MOSCOW (Reuters) - The leader of Chechnya’s Islamist insurgency said he is alive and well after Russian forces said they may have killed him and he hinted he would prove it by organizing more attacks, Radio Free Europe said.
A man purporting to be Doku Umarov phoned Radio Free Europe late on Thursday to deny reports citing officials as saying he might have been killed in a March 28 assault on an insurgent base in the North Caucasus province of Ingushetia.
“They carried out a special operation. Several of our mujahedeen died. They are saying that I died, but this is not true,” he said, according to a Reuters translation from Chechen. “They’ll get an answer soon. They will hear news.”
Umarov styles himself the emir of the Caucasus and leads a persistent Islamist insurgency that followed two devastating wars Russia fought against separatists in Chechnya following the 1991 Soviet collapse.
He has claimed responsibility for major attacks in the mostly Muslim provinces along Russia’s southern rim and in Russia’s heartland, including a suicide bombing that killed 37 people at Moscow’s busiest airport in January.

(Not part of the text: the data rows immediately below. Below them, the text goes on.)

(* ===== verification/SocketCopy.v ===== *)
(** A TCPMinnowSocket and the copying over it in one process: what an
    application does with its socket once the connection is open, and how the
    bytes of the copying and those of the connection's thread meet in the pair
    of local sockets between them (src/apps/tcp_ipv4.cc and
    src/apps/endtoend.cc). *)

From S2P Require Import Prelude ByteStream Effects FileDescriptor EventRules EpollEventLoop Adapter PeerStreams MinnowSocket.
From S2P Require TCPPeer StreamCopy.
Open Scope Z_scope.

(** How the process ends: it returns a status, or [std::terminate] or [abort]
    is called. *)
Inductive exit : Type :=
  | Exit (status : Z)
  | Terminated.
Definition EXIT_SUCCESS : Z := 0.
Definition EXIT_FAILURE : Z := 1.

(** An exception that [main] catches. *)
Definition caught (e : exn) : result exit := match e with Throw _ => Ok (Exit EXIT_FAILURE) | _ => Err e end.

(** The end of the process, given how the thread of the connection ended: it is
    waited for, and an exception that leaves it ends the process. *)
Definition joined (thread : result ()) (status : result exit) : result exit :=
  match thread with
  | Ok _ => status
  | Err (Throw _) => Ok Terminated
  | Err e => Err e
  end.

(** The copying over the owner's end of an open socket [s], and
    [wait_until_closed] once it has returned; the thread of the connection runs
    beside it. *)
Definition copy_and_wait {A K} `{TCPDatagramAdapter A} (owner : MinnowSocket.system K)
    (copying : FDWrapper → result () * option (state StreamCopy.code () StreamCopy.copy))
    (s : state MinnowSocket.code (EpollState K) (TCPMinnowSocket A))
    : result () * option (state StreamCopy.code () StreamCopy.copy) :=
  match descriptors s !! own_fd with
  | None => (Err (Undefined "no descriptor"), None)
  | Some w =>
      let '(r, copied) := copying w in
      (match r with
       | Err e => Err e
       | Ok _ =>
           let w := match copied with Some c => default w (descriptors c !! StreamCopy.socket) | None => w end in
           (TCPMinnowSocket.wait_until_closed owner (with_descriptors (<[own_fd := w]> (descriptors s)) s)).1
       end, copied)
  end.

Lemma joined_exit thread status n : joined thread status = Ok (Exit n) → thread = Ok () ∧ status = Ok (Exit n).
Proof. destruct thread as [[]|[]]; cbn; naive_solver. Qed.

Lemma caught_success (e : exn) : caught e ≠ Ok (Exit EXIT_SUCCESS).
Proof. by destruct e. Qed.

Lemma copy_and_wait_ok {A K} `{TCPDatagramAdapter A} owner copying (s : state MinnowSocket.code (EpollState K) (TCPMinnowSocket A)) copied :
  copy_and_wait owner copying s = (Ok (), copied) → ∃ w, descriptors s !! own_fd = Some w ∧ copying w = (Ok (), copied).
Proof.
  unfold copy_and_wait. destruct (descriptors s !! own_fd) as [w|]; [|done].
  destruct (copying w) as [[[]|e] c] eqn:Hc; intros [= Hw ->]. by exists w.
Qed.

(** * The bytes *)

(** What is read at one end of a pair of sockets is the first part of what was
    written at the other: between the thread, at [t], and the copying, at [c]. *)
Record paired {A K} (thread : MinnowSocket.system K) (owner : StreamCopy.system) (t : TCPMinnowSocket A) (c : StreamCopy.copy)
    : Prop := mkPaired {
  pair_out : slice (owner_bytes thread) 0 (taken t) `prefix_of` StreamCopy.given (StreamCopy.outbound c);
  pair_in : slice (StreamCopy.source_bytes owner StreamCopy.Inbound) 0 (StreamCopy.taken (StreamCopy.inbound c)) `prefix_of` given t;
}.

Lemma prefix_slice {B} (f g : Z → B) k (l : list B) :
  slice f 0 k `prefix_of` l → l = slice g 0 (zlen l) → slice f 0 k = slice g 0 k.
Proof.
  intros [r Hr] Hl. destruct (decide (k ≤ 0)); [by rewrite !slice_nil|].
  assert (zlen (slice f 0 k) = k) as Hk by (rewrite zlen_slice; lia).
  apply (f_equal (ztake k)) in Hl. rewrite ztake_slice in Hl. rewrite Hr in Hl at 1.
  rewrite <- Hk in Hl at 1. rewrite ztake_app_zlen in Hl. rewrite Hl. f_equal. rewrite Hr, zlen_app, Hk.
  pose proof (zlen_nonneg r). lia.
Qed.

(** The connection carries what the copying does: its outbound stream is the
    beginning of the standard input; the standard output has the beginning of
    what its thread gave. *)
Lemma bytes_carried {A K} (thread : MinnowSocket.system K) (owner : StreamCopy.system) total (t : TCPMinnowSocket A) c :
  (∀ d, ∃ a, StreamCopy.half_ok owner total d (StreamCopy.half_of d c) a) → paired thread owner t c →
  slice (owner_bytes thread) 0 (taken t) = slice (StreamCopy.source_bytes owner StreamCopy.Outbound) 0 (taken t) ∧
  StreamCopy.given (StreamCopy.inbound c) `prefix_of` given t.
Proof.
  intros Hh [Po Pi]. destruct (Hh StreamCopy.Outbound) as [ao Ho], (Hh StreamCopy.Inbound) as [ai Hi]. cbn [StreamCopy.half_of] in *.
  apply StreamCopy.half_ok_bytes in Ho as (Ho&_). apply StreamCopy.half_ok_bytes in Hi as (Hi&[Hl _]&_).
  split; [by eapply prefix_slice|]. etrans; [|exact Pi]. rewrite Hi.
  set (n := zlen (StreamCopy.given (StreamCopy.inbound c))) in *. pose proof (zlen_nonneg (StreamCopy.given (StreamCopy.inbound c))).
  replace (StreamCopy.taken (StreamCopy.inbound c)) with (n + (StreamCopy.taken (StreamCopy.inbound c) - n)) by lia.
  rewrite slice_app by lia. by eexists.
Qed.

(** What a process has passed on, given the state of the thread and that of the
    copying. *)
Section carried.
Context {A K : Type} `{TCPDatagramAdapter A} (thread : MinnowSocket.system K) (owner : StreamCopy.system).
Context (total : StreamCopy.side → Z) (mtotal : Z) {sound : A → Prop}.
Implicit Types t : state MinnowSocket.code (EpollState K) (TCPMinnowSocket A).

Lemma streams_carried claim t c :
  socket_inv (claim := claim) (sound := sound) thread mtotal t →
  (∀ d, ∃ a, StreamCopy.half_ok owner total d (StreamCopy.half_of d c) a) → paired thread owner (world t) c →
  ∃ p a ar, _tcp (world t) = Some p ∧ refines (TCPPeer.outbound p) a ∧ refines (TCPPeer.inbound p) ar ∧
    written a = slice (StreamCopy.source_bytes owner StreamCopy.Outbound) 0 (taken (world t)) ∧
    StreamCopy.given (StreamCopy.inbound c) `prefix_of` written ar.
Proof.
  intros Hi Hh [Hout Hin]%(bytes_carried _ _ total); [|done].
  destruct (socket_inv_streams thread mtotal claim sound t Hi) as (p&a&ar&Hp&Ra&Rr&Hw&_&_&Hg&_).
  exists p, a, ar. split_and!; try done; [by rewrite Hw|]. etrans; [exact Hin|]. rewrite Hg.
  exists (zdrop (nread ar) (written ar)). by rewrite ztake_zdrop.
Qed.

Lemma stdout_delivered z remote n t c :
  socket_inv (claim := assembling z remote n) (sound := sound) thread mtotal t →
  (∀ d, ∃ a, StreamCopy.half_ok owner total d (StreamCopy.half_of d c) a) → paired thread owner (world t) c →
  StreamCopy.given (StreamCopy.inbound c) `prefix_of` slice remote 0 n.
Proof.
  intros Hi Hh [_ Hin]%(bytes_carried _ _ total); [|done]. etrans; [exact Hin|].
  destruct (socket_inv_delivers thread mtotal z remote n sound t Hi) as (He&Hle&_).
  rewrite He. set (k := zlen (given _)) in *. replace n with (k + (n - k)) by lia.
  rewrite slice_app by (unfold k; zlen || lia). by eexists.
Qed.
End carried.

Umarov has been erroneously reported dead several times in the past. He told Radio Free Europe he was “perfectly healthy.”
Russian authorities said 17 militants were killed in the March 28 operation in Ingushetia and that Umarov might have been killed, but that it would not be clear without DNA test results.
Islamist websites confirmed that a top lieutenant of Umarov, Supyan Abdullayev, was among the dead.
The proximity of the North Caucasus to the Black Sea coastal resort city of Sochi, site of the 2014 Winter Olympics, is of particular concern for the Kremlin, which has vowed to beef up security for the event.